Het vaststellen van deze behoefte is in de praktijk lastig. Jong meerderjarigen zijn 18 tot 21-jarigen. Met name bij een scheiding is dit een bron van discussie. Wordt rekening gehouden met de werkelijke kosten, wordt de WSF-norm gehanteerd of de NIBUD-tabellen? Het bepalen van de behoefte blijft maatwerk. Tijdens mediation is het mogelijk hier samen uit te komen.

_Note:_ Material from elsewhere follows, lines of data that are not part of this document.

Lemma walk_stack_frames cur fs lines fuel : frames m start stop cur fs -> Forall2 (fun f l => frame_line f = Ret l) fs lines ->
  (length fs < fuel)%nat -> walk_stack symtab buf data syms fuel m start stop cur = Ret lines.
Proof.
  intros Hf. revert lines fuel. induction Hf as [cur Hout|cur Hin H0|cur l Hin Hne Hf IH]; intros lines fuel Hl Hfuel;
    (destruct fuel as [|fuel]; [cbn in Hfuel; lia|]); cbn [walk_stack].
  - apply Forall2_nil_inv_l in Hl as ->.
    destruct (Z.leb_spec start cur), (Z.ltb_spec cur stop); cbn [andb negb]; try reflexivity. lia.
  - apply Forall2_cons_inv_l in Hl as (x & l' & E & Hl & ->). apply Forall2_nil_inv_l in Hl as ->.
    rewrite (proj2 (Z.leb_le _ _)), (proj2 (Z.ltb_lt _ _)) by lia. cbn [andb negb]. unfold frame_line in E.
    destruct (symtab_lookup _ _ _ _ _ _ _); [|discriminate E..]. cbn [mbind outcome_bind] in *. rewrite H0. cbn. by injection E as <-.
  - apply Forall2_cons_inv_l in Hl as (x & l' & E & Hl & ->).
    rewrite (proj2 (Z.leb_le _ _)), (proj2 (Z.ltb_lt _ _)) by lia. cbn [andb negb]. unfold frame_line in E.
    destruct (symtab_lookup _ _ _ _ _ _ _); [|discriminate E..]. cbn [mbind outcome_bind] in *.
    rewrite (proj2 (Z.eqb_neq _ _)) by done. rewrite (IH l') by (done || (cbn in Hfuel; lia)). cbn. by injection E as <-.
Qed.

(** a frame that points to itself is printed for ever *)
Lemma walk_stack_loops cur fuel : start <= cur < stop -> back_chain m cur = cur -> cur <> 0 ->
  walk_stack symtab buf data syms fuel m start stop cur = Undef \/ exists a, frame_line cur = a /\ (a = Undef \/ a = Stopped).
Proof.
  intros Hin Hb Hne. destruct (frame_line cur) as [x| |] eqn:E; [left|right; eauto..].
  induction fuel as [|fuel IH]; [done|]. cbn [walk_stack].
  rewrite (proj2 (Z.leb_le _ _)), (proj2 (Z.ltb_lt _ _)) by lia. cbn [andb negb]. unfold frame_line in E.
  destruct (symtab_lookup _ _ _ _ _ _ _); [|discriminate E..]. cbn [mbind outcome_bind] in *.
  rewrite Hb, (proj2 (Z.eqb_neq _ _)) by done. by rewrite IH.
Qed.

(** frames of a set that the back chain does not leave, and grows in *)
Context (P : Z -> Prop) (HP : forall f, P f -> start <= f < stop -> back_chain m f = 0 \/ (f < back_chain m f /\ P (back_chain m f))).

Lemma frames_inside cur fs : frames m start stop cur fs -> P cur -> Forall (fun f => start <= f < stop /\ P f) fs.
Proof.
  induction 1 as [cur Hout|cur Hin H0|cur l Hin Hne Hf IH]; intros Hp.
  - apply Forall_nil_2.
  - apply Forall_cons_2; [done|apply Forall_nil_2].
  - apply Forall_cons_2; [done|]. apply IH. by destruct (HP cur Hp Hin) as [?|[_ ?]].
Qed.

(** they are at most as many as the addresses *)
Lemma frames_grow cur fs : frames m start stop cur fs -> P cur -> fs = [] \/ lenZ fs <= stop - cur.
Proof.
  induction 1 as [cur Hout|cur Hin H0|cur l Hin Hne Hf IH]; intros Hp; [by left|right; unfold lenZ; cbn; lia|].
  right. destruct (HP cur Hp Hin) as [?|[Hlt Hp']]; [done|]. destruct (IH Hp') as [->|Hl]; unfold lenZ in *; cbn [length]; lia.
Qed.

Lemma frames_exist (k : nat) cur : P cur -> stop - cur <= Z.of_nat k -> exists fs, frames m start stop cur fs.
Proof.
  revert cur. induction k as [|k IH]; intros cur Hp Hk.
  - exists []. constructor. lia.
  - destruct (decide (start <= cur < stop)) as [Hin|Hout]; [|by exists []; constructor].
    destruct (decide (back_chain m cur = 0)) as [E0|Hne]; [by exists [cur]; constructor|].
    destruct (HP cur Hp Hin) as [?|[Hlt Hp']]; [done|]. destruct (IH (back_chain m cur)) as [l Hl]; [done|lia|].
    exists (cur :: l). by constructor.
Qed.
End walk.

De onderhoudsplicht voor jong meerderjarigen is vastgesteld in artikel 1:395 a BW. Deze onderhoudsplicht is ongeacht het feit of een jong meerderjarige behoeftig is of niet (1:392 lid 2 BW). Hierdoor is het eigen inkomen of een studiefinanciering niet van invloed op de behoeftigheid. Uit de rechtspraak blijkt toch dat dit niet altijd wordt gevolgd.

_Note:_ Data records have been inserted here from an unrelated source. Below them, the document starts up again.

(* ===== verification/Config.v ===== *)
(** nucleus/config.l and nucleus/config.y: SYSTEM CONFIG.

    The lexer is Lexer.v's scanner with the rules of config.l; the parser is the grammar of
    config.y, token by token as the tables of byacc go through it: every rule of a
    statement is reduced once its NLINE is there, which is when its action runs.
    What [malloc] says and what is behind the characters of a string (strdup does not copy
    the terminator) are arguments.  The theorem: a file of statements configures what they
    say. *)

From S2P Require Import Prelude Shell Charset CString Edf Diag Lexer.

Local Open Scope Z_scope.

Definition CONFIG_FILE_NAME : list Z := zs "SYSTEM  ".
Definition CONFIG_FILE_TYPE : list Z := zs "CONFIG  ".

(** * The configuration *)

Record logo := Logo { conn : Z; devtype : Z; l_fn : list Z; l_ft : list Z; l_lines : list (list Z) }.

(** [rdevs] stays empty *)
Record sysconf := Sysconf {
  oper_con : Z;
  oper_userid : list Z;
  logos : list logo;
  direct_fn : list Z;
  direct_ft : list Z;
}.

Definition LOGO_CONN_LOCAL : Z := 1.

(** * Tokens *)

Inductive token :=
  | WORD (s : option (list Z)) | NUM (n : Z)
  | OPERATOR | RDEV | LOGO | CONSOLE | USERID | LOCAL | DIRECTORY
  | NLINE | COMMENT | EOF.

Inductive kind := Fixed (t : token) | Number | Name.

Hieronder behandel ik, kort, twee uitspraken. Er zijn veel uitspraken te vinden waarbij dit standpunt wordt gehanteerd; zo zullen er ook uitspraken zijn waarbij een anders standpunt wordt gehanteerd.

Uit rechtspraak blijkt dat rekening wordt gehouden met de eigen inkomsten van de jong meerderjarige. Het inkomen dient dan wel een constant inkomen te zijn:

RECHTBANK OVERIJSSEL 27-06-2019, ECLI:NL:RBOVE:2019:2728

De rechtbank gaat uit van de meer gebruikelijke DUO-richtlijnen voor een HBO-student voor het bepalen van de behoefte.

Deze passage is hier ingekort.